[Exercise brief] Can you pull out each line of the data below that includes the word "Sync"?

[Task input]
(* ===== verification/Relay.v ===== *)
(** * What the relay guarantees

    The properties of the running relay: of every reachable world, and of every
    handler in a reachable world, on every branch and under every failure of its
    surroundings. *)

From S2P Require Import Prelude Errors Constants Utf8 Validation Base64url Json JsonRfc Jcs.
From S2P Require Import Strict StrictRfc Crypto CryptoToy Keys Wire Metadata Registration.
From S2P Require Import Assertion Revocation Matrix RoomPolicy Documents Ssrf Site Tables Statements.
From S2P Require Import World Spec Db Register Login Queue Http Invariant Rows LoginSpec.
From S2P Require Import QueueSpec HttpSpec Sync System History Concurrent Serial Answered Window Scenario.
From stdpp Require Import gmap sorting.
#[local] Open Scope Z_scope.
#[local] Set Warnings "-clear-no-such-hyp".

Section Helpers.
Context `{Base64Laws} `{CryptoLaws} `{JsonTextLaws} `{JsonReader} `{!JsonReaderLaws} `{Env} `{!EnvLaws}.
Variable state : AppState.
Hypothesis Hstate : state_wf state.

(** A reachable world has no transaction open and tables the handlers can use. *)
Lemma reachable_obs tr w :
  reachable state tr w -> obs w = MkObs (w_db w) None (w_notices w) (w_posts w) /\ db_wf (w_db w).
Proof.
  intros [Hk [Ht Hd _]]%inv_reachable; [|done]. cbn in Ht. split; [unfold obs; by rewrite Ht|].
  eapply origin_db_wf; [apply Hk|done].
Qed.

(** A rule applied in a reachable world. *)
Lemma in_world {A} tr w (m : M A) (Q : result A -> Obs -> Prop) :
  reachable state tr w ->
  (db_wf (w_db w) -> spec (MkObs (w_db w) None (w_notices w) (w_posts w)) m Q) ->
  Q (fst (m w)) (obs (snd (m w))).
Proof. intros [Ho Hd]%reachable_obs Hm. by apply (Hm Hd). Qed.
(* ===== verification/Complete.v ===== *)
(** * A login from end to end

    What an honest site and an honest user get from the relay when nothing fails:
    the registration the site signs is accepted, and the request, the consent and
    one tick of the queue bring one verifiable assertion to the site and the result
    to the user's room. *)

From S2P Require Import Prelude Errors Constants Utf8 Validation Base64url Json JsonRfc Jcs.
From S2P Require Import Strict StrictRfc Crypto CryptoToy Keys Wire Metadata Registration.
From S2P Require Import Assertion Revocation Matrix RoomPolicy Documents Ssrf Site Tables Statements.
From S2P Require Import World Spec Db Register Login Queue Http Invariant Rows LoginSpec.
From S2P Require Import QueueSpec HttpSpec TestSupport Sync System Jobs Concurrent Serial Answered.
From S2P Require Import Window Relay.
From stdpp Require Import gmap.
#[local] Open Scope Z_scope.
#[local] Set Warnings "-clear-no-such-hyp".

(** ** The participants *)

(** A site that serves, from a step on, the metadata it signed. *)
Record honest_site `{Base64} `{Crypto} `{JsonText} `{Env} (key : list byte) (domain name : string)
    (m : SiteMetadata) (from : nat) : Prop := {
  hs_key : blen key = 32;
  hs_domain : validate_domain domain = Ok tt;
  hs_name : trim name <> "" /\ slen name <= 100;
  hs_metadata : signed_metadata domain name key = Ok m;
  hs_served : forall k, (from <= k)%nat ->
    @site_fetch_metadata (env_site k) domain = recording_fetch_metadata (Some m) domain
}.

[Response box]
From S2P Require Import QueueSpec HttpSpec Sync System History Concurrent Serial Answered Window Scenario.
From S2P Require Import QueueSpec HttpSpec TestSupport Sync System Jobs Concurrent Serial Answered.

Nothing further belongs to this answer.